For the records below, output each line exactly as it appears, from the first through the line with "Proof. unfold recover, tryRecover.".

Dataset excerpts
---*---

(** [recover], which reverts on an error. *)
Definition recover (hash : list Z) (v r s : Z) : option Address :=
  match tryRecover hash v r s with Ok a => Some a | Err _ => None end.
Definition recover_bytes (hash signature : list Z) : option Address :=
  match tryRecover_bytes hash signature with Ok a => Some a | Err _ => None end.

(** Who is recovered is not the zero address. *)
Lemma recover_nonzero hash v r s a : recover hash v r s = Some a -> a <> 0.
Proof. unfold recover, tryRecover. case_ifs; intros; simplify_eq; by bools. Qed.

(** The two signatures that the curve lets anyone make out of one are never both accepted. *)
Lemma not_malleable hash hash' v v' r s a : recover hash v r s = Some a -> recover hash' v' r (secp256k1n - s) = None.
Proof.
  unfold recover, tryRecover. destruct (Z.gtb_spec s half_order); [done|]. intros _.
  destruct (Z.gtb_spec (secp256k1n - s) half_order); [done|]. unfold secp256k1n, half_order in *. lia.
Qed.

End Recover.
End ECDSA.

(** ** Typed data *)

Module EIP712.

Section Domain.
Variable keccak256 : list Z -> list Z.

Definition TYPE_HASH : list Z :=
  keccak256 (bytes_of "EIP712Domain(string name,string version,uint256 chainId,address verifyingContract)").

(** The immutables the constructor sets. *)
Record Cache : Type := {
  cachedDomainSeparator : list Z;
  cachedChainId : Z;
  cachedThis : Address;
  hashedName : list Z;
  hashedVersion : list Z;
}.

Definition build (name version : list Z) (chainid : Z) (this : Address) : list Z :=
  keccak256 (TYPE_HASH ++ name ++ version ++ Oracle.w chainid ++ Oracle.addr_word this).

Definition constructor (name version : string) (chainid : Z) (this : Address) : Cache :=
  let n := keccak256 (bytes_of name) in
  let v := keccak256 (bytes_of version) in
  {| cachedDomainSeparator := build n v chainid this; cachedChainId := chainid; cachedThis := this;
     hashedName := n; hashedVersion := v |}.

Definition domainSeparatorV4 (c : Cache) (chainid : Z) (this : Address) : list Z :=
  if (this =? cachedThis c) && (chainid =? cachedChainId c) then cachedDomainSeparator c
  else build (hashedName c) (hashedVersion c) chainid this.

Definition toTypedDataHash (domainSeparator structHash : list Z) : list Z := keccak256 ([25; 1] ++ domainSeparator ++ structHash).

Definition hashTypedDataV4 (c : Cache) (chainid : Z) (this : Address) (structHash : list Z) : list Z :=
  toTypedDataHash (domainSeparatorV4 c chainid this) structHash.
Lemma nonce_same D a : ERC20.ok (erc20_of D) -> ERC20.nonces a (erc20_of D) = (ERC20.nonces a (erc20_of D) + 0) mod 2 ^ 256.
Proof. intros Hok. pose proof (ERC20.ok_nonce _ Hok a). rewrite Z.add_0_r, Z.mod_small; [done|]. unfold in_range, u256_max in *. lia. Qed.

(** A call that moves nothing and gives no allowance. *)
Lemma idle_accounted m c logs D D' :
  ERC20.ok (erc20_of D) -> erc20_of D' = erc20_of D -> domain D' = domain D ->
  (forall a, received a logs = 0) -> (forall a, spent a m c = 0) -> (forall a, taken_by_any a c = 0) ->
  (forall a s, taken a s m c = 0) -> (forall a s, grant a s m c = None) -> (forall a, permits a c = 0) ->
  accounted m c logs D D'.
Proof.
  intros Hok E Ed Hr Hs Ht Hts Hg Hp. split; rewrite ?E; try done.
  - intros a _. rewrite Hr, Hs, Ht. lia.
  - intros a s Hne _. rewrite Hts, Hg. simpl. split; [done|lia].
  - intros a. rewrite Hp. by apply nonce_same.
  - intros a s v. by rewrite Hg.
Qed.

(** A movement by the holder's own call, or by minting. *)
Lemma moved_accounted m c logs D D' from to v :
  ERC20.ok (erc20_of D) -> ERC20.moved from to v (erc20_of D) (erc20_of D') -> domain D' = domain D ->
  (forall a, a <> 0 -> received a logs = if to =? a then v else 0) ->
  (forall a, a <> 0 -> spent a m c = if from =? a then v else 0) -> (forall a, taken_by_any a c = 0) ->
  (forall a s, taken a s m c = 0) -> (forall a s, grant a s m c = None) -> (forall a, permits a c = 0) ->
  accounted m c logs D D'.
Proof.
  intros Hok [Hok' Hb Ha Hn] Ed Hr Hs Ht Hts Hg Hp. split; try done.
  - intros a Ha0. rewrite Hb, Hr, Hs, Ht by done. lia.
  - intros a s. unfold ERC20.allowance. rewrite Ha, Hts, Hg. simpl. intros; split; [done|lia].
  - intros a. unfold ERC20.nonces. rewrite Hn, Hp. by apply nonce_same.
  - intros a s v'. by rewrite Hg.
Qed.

---*---

== YOUR SOLUTION ==
(** [recover], which reverts on an error. *)
Definition recover (hash : list Z) (v r s : Z) : option Address :=
  match tryRecover hash v r s with Ok a => Some a | Err _ => None end.
Definition recover_bytes (hash signature : list Z) : option Address :=
  match tryRecover_bytes hash signature with Ok a => Some a | Err _ => None end.

(** Who is recovered is not the zero address. *)
Lemma recover_nonzero hash v r s a : recover hash v r s = Some a -> a <> 0.
Proof. unfold recover, tryRecover. case_ifs; intros; simplify_eq; by bools. Qed.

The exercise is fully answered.